British geneticist interested in splicing, RNA decay, and synthetic biology. This is my blog focusing on my adventures in computational biology. 

CompBio 027: Is AI generated code here to replace computational biologists?

So this probably isn’t the first click-bait title about AI generated code you might have seen recently. I previously wrote about suggested terminal commands from Warp, which is powered by GPT-3. Many others have been writing about or vlogging on YouTube about chatGPT (also powered by GPT-3) for its ability to do all sorts of creative work, including the writing of code. So I wanted to test it out - how well can it write Python code to solve an issue for my hobby (painting small models). Apologies for this problem not being a strict CompBio problem, but I think that this will reveal the potential and the current limitations of chatGPT for generating code for any sort of problem, whether biological or not. Below is a model of my wife’s World of Warcraft character designed in HeroForge.

A 3D printed mini of a dragon person with wings, primed in grey.

So often I want to paint a model a colour that I have seen in real life and have photographed, or I have seen in an image online.
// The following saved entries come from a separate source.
(* ===== verification/Segmented.v ===== *)
(** * Segmented storage

    Models [crates/mem/src/segmented.rs]: an array that grows by appending a
    segment of a power-of-two length, and what it promises the slab that keeps
    its slots in one: it is a list of its elements, indexed from zero. *)

From S2P Require Import Prelude BuddyBits.
#[local] Open Scope N_scope.

(** ** What a slab needs of its storage *)

(** Elements by index, appended at the end while there are fewer than [bound] of them. *)
Class SlotStore (A St : Type) := {
  store_items : St → list A;
  store_ok : N → St → Prop;
  store_len : St → N;
  store_get : St → N → option A;
  store_set : St → N → A → St;
  store_push : St → A → St * N;
  store_len_ok bound s : store_ok bound s → store_len s = len (store_items s);
  store_get_ok bound s i : store_ok bound s → store_get s i = store_items s !! N.to_nat i;
  store_set_ok bound s i a : store_ok bound s →
    store_ok bound (store_set s i a) ∧ store_items (store_set s i a) = <[N.to_nat i := a]> (store_items s);
  store_push_ok bound s a : store_ok bound s → len (store_items s) < bound →
    let '(s', i) := store_push s a in
    store_ok bound s' ∧ i = len (store_items s) ∧ store_items s' = store_items s ++ [a]
}.

(** ** Segments *)

(** A [Vec]: its capacity and its elements. A push past the capacity grows it; no segment is pushed past its own. *)
Record Vec (A : Type) := mkVec { v_capacity : N; v_items : list A }.
Arguments mkVec {A}.
Arguments v_capacity {A}.
Arguments v_items {A}.
Definition with_capacity {A} (n : N) : Vec A := mkVec n [].
Definition vec_push {A} (v : Vec A) (a : A) : Vec A :=
  mkVec (N.max (v_capacity v) (len (v_items v) + 1)) (v_items v ++ [a]).

(** [Segmented]. *)
Record Segmented (A : Type) := mkSegmented {
  sg_segments : list (Vec A); sg_reserve : list (Vec A); sg_segment_len : N; sg_shift : N; sg_len : N }.
Arguments mkSegmented {A}.
Arguments sg_segments {A}.
Arguments sg_reserve {A}.
Arguments sg_segment_len {A}.
Arguments sg_shift {A}.
Arguments sg_len {A}.

Section segmented.
Context {A : Type}.
Implicit Types (s : Segmented A) (v : Vec A) (a : A) (i n : N).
I have a limited selection of paints (From the Citadel Paint range), so I need to find the closest colour within my limited set. Lucky you can grab a hex code from an image very easily with various tools (such as Procreate drawing app on the iPad). Here is a screenshot of what I want the character to look like when painted vs test paints on a spare base and my annotations of the colours in Procreate:

Image of a greenish dragon person from World of Warcraft and a partly painted base with handwritten hex codes pointed from where I grabbed the colours from. Please note that the Ork Flesh hex code is different in this diagram compared to the code below, but this does not matter for the example code purposes.
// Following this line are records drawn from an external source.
(** A packed handle fits a word, gives back its fields, and is never taken for an interest word; an interest word gives back its
    descriptor and direction; a handle is refused exactly when a field does not fit. *)
Theorem words_round_trip shard slot generation raw writable :
  shard < 2 ^ 16 → raw ≤ u32_max →
  match pack shard slot generation with
  | Some w => w ≤ u64_max ∧ word_shard w = shard ∧ word_matches w (mkHandle slot generation) = true ∧ as_interest w = None
  | None => MAX_TASK_SLOT < slot ∨ MAX_GENERATION < generation
  end
  ∧ let w := interest shard raw writable in
    w ≤ u64_max ∧ word_shard w = shard ∧ as_interest w = Some (raw, writable).
Proof.
  intros Hsh Hr. split.
  - destruct (pack shard slot generation) as [w|] eqn:E.
    + destruct (pack_word _ _ _ _ E) as (Hs&Hg&->). change MAX_TASK_SLOT with 16776703 in Hs. change MAX_GENERATION with 16777215 in Hg.
      destruct (word_fields shard slot generation ltac:(lia) ltac:(lia)) as (F1&F2&F3). split_and!; [unfold u64_max; lia|done| |].
      * unfold word_matches. rewrite F2, F3. cbn. by rewrite !N.eqb_refl.
      * unfold as_interest. rewrite marked. set (w := _ + generation).
        assert (w / 2 ^ 33 = shard * 2 ^ 15 + slot / 2 ^ 9) as ->.
        { pose proof (N.div_mod slot (2 ^ 9) ltac:(done)) as Hd. pose proof (N.mod_lt slot (2 ^ 9) ltac:(done)) as Hl. revert Hd Hl.
          generalize (slot / 2 ^ 9) (slot mod 2 ^ 9). intros q r Hd Hl. symmetry. apply (N.div_unique _ _ _ (r * 2 ^ 24 + generation)); unfold w; lia. }
        assert (slot / 2 ^ 9 < 2 ^ 15 - 1) as Hq by (apply N.Div0.div_lt_upper_bound; lia).
        rewrite N.add_comm, N.Div0.mod_add, N.mod_small by lia. by rewrite (proj2 (N.eqb_neq _ _)) by lia.
    + unfold pack in E. destruct (N.ltb_spec MAX_TASK_SLOT slot); [by left|]. destruct (N.ltb_spec MAX_GENERATION generation); [by right|done].
  - cbn zeta. rewrite interest_word by done. set (b := N.b2n writable). assert (b < 2) as Hb by (unfold b; destruct writable; cbn; lia).
    assert (raw < 2 ^ 32) as Hr' by (unfold u32_max in Hr; lia). set (w := _ + _).
    assert (∀ k q r, r < 2 ^ k → w = 2 ^ k * q + r → w / 2 ^ k = q ∧ w mod 2 ^ k = r) as Hdm.
    { intros k q r Hlt E. split; symmetry; [by apply (N.div_unique _ _ _ r)|by apply (N.mod_unique _ _ q)]. }
    split_and!; [unfold w, u64_max; lia| |].
    + unfold word_shard. rewrite N.shiftr_div_pow2. change (SLOT_BITS + GENERATION_BITS) with 48.
      apply (Hdm 48 shard ((2 ^ 15 - 1) * 2 ^ 33 + (b * 2 ^ 32 + raw))); unfold w; lia.
    + unfold as_interest. rewrite marked. destruct (Hdm 33 (shard * 2 ^ 15 + (2 ^ 15 - 1)) (b * 2 ^ 32 + raw)) as [-> _]; [lia|unfold w; lia|].
      rewrite N.add_comm, N.Div0.mod_add, N.mod_small, N.eqb_refl by lia. cbn [negb].
      change u32_max with (N.ones 32). rewrite N.land_ones. destruct (Hdm 32 (shard * 2 ^ 16 + (2 ^ 15 - 1) * 2 + b) raw) as [H1 ->]; [lia|unfold w; lia|].
      change INTEREST_WRITABLE with (N.shiftl (N.ones 1) 32). rewrite land_shiftl, N.land_ones, N.shiftr_div_pow2, H1, N.shiftl_mul_pow2.
      assert ((shard * 2 ^ 16 + (2 ^ 15 - 1) * 2 + b) mod 2 ^ 1 = b) as -> by (symmetry; apply (N.mod_unique _ _ (shard * 2 ^ 15 + (2 ^ 15 - 1))); lia).
      unfold b. by destruct writable.
Qed.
Obvious limitation is that it is hard to define a paint as a hex code. Hex codes represent Red-Green-Blue values and this is biased by the lighting in the room, the camera used for the image, how well the paint was mixed, the undercoat colour the paint was painted over. Despite these limitations, I had wanted a hex code matcher to at least give me a reasonable best match (yes I could just look at the colours and use my own neural net to figure it out, but I prepare having code to do it for me in many more steps, don’t @ me).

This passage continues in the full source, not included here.